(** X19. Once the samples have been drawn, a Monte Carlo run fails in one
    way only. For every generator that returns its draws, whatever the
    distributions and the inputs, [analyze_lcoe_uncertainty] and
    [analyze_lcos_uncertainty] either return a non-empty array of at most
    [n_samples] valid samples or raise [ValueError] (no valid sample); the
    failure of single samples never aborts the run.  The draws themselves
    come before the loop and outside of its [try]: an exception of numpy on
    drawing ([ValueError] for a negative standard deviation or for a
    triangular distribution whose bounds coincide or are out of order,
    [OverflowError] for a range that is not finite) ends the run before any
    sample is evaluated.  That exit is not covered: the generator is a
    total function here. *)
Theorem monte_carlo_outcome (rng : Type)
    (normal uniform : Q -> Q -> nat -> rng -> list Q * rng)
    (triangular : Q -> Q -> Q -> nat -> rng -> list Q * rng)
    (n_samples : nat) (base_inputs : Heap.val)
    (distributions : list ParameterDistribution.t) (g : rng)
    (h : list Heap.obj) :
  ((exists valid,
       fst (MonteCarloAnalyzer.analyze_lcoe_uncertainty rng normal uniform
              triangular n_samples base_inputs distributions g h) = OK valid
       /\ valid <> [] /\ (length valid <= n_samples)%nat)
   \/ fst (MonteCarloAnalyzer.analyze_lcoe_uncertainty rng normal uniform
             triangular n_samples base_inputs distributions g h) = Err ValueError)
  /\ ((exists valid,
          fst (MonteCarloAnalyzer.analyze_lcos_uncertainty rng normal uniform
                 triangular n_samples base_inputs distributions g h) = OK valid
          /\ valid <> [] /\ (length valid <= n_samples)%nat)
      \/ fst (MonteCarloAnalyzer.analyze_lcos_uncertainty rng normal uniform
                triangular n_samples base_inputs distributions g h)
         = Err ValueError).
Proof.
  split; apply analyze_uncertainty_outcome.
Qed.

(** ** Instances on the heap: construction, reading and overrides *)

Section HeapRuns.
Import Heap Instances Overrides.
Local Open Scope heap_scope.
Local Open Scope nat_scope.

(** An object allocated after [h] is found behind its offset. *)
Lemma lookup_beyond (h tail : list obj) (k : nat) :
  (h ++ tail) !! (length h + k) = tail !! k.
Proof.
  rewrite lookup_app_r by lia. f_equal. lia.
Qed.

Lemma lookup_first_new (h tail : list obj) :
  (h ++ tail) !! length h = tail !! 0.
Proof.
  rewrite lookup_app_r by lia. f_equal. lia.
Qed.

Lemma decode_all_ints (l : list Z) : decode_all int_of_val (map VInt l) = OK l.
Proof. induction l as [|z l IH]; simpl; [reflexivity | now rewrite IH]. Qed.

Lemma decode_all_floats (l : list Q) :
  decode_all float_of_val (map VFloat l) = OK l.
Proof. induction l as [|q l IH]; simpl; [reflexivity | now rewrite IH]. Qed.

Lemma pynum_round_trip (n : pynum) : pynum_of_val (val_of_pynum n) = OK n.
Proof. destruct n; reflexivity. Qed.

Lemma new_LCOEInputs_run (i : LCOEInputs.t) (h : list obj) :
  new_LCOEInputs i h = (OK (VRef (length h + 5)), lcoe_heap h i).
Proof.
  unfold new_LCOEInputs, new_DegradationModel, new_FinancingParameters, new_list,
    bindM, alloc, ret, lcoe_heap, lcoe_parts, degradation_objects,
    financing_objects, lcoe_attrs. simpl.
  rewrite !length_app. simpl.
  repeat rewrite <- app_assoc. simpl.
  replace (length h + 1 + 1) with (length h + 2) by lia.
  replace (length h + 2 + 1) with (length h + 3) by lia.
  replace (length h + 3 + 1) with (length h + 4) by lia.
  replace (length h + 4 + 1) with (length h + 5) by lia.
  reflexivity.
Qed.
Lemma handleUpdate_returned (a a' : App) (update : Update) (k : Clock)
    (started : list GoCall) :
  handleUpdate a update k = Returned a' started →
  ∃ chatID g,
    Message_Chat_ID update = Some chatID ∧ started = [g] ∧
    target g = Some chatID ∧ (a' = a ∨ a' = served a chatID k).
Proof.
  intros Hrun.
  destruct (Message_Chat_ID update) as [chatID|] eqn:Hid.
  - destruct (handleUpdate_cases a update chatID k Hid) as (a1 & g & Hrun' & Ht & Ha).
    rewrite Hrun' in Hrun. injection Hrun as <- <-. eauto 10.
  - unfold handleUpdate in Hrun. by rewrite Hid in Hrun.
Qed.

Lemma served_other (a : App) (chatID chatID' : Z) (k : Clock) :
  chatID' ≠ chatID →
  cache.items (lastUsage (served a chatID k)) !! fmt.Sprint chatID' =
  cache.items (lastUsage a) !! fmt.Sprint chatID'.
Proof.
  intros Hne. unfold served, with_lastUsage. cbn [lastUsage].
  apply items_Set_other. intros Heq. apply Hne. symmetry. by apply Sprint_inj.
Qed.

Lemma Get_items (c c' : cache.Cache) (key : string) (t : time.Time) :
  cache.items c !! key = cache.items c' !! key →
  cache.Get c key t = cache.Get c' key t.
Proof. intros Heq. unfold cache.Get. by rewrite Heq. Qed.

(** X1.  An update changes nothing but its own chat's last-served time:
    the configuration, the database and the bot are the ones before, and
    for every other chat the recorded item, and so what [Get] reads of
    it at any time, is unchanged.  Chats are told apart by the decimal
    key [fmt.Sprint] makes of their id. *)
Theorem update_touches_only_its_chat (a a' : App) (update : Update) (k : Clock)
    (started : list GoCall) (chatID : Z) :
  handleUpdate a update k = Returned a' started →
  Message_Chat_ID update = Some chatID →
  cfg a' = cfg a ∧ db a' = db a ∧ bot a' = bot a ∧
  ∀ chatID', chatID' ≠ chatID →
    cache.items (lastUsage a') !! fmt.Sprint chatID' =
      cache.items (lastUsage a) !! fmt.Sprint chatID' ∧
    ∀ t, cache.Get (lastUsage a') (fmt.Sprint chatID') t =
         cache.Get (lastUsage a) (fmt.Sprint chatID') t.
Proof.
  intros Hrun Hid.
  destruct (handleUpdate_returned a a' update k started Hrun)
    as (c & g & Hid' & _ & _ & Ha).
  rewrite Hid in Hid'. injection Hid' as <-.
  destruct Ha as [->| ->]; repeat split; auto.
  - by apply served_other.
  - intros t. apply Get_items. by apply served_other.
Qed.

= WORK TO COMPLETE =
Give the lines of the material above again, exactly, from its first line through the line that contains "(** ** Instances" and no further.

= TASK ANSWER =
(** X19. Once the samples have been drawn, a Monte Carlo run fails in one
    way only. For every generator that returns its draws, whatever the
    distributions and the inputs, [analyze_lcoe_uncertainty] and
    [analyze_lcos_uncertainty] either return a non-empty array of at most
    [n_samples] valid samples or raise [ValueError] (no valid sample); the
    failure of single samples never aborts the run.  The draws themselves
    come before the loop and outside of its [try]: an exception of numpy on
    drawing ([ValueError] for a negative standard deviation or for a
    triangular distribution whose bounds coincide or are out of order,
    [OverflowError] for a range that is not finite) ends the run before any
    sample is evaluated.  That exit is not covered: the generator is a
    total function here. *)
Theorem monte_carlo_outcome (rng : Type)
    (normal uniform : Q -> Q -> nat -> rng -> list Q * rng)
    (triangular : Q -> Q -> Q -> nat -> rng -> list Q * rng)
    (n_samples : nat) (base_inputs : Heap.val)
    (distributions : list ParameterDistribution.t) (g : rng)
    (h : list Heap.obj) :
  ((exists valid,
       fst (MonteCarloAnalyzer.analyze_lcoe_uncertainty rng normal uniform
              triangular n_samples base_inputs distributions g h) = OK valid
       /\ valid <> [] /\ (length valid <= n_samples)%nat)
   \/ fst (MonteCarloAnalyzer.analyze_lcoe_uncertainty rng normal uniform
             triangular n_samples base_inputs distributions g h) = Err ValueError)
  /\ ((exists valid,
          fst (MonteCarloAnalyzer.analyze_lcos_uncertainty rng normal uniform
                 triangular n_samples base_inputs distributions g h) = OK valid
          /\ valid <> [] /\ (length valid <= n_samples)%nat)
      \/ fst (MonteCarloAnalyzer.analyze_lcos_uncertainty rng normal uniform
                triangular n_samples base_inputs distributions g h)
         = Err ValueError).
Proof.
  split; apply analyze_uncertainty_outcome.
Qed.

(** ** Instances on the heap: construction, reading and overrides *)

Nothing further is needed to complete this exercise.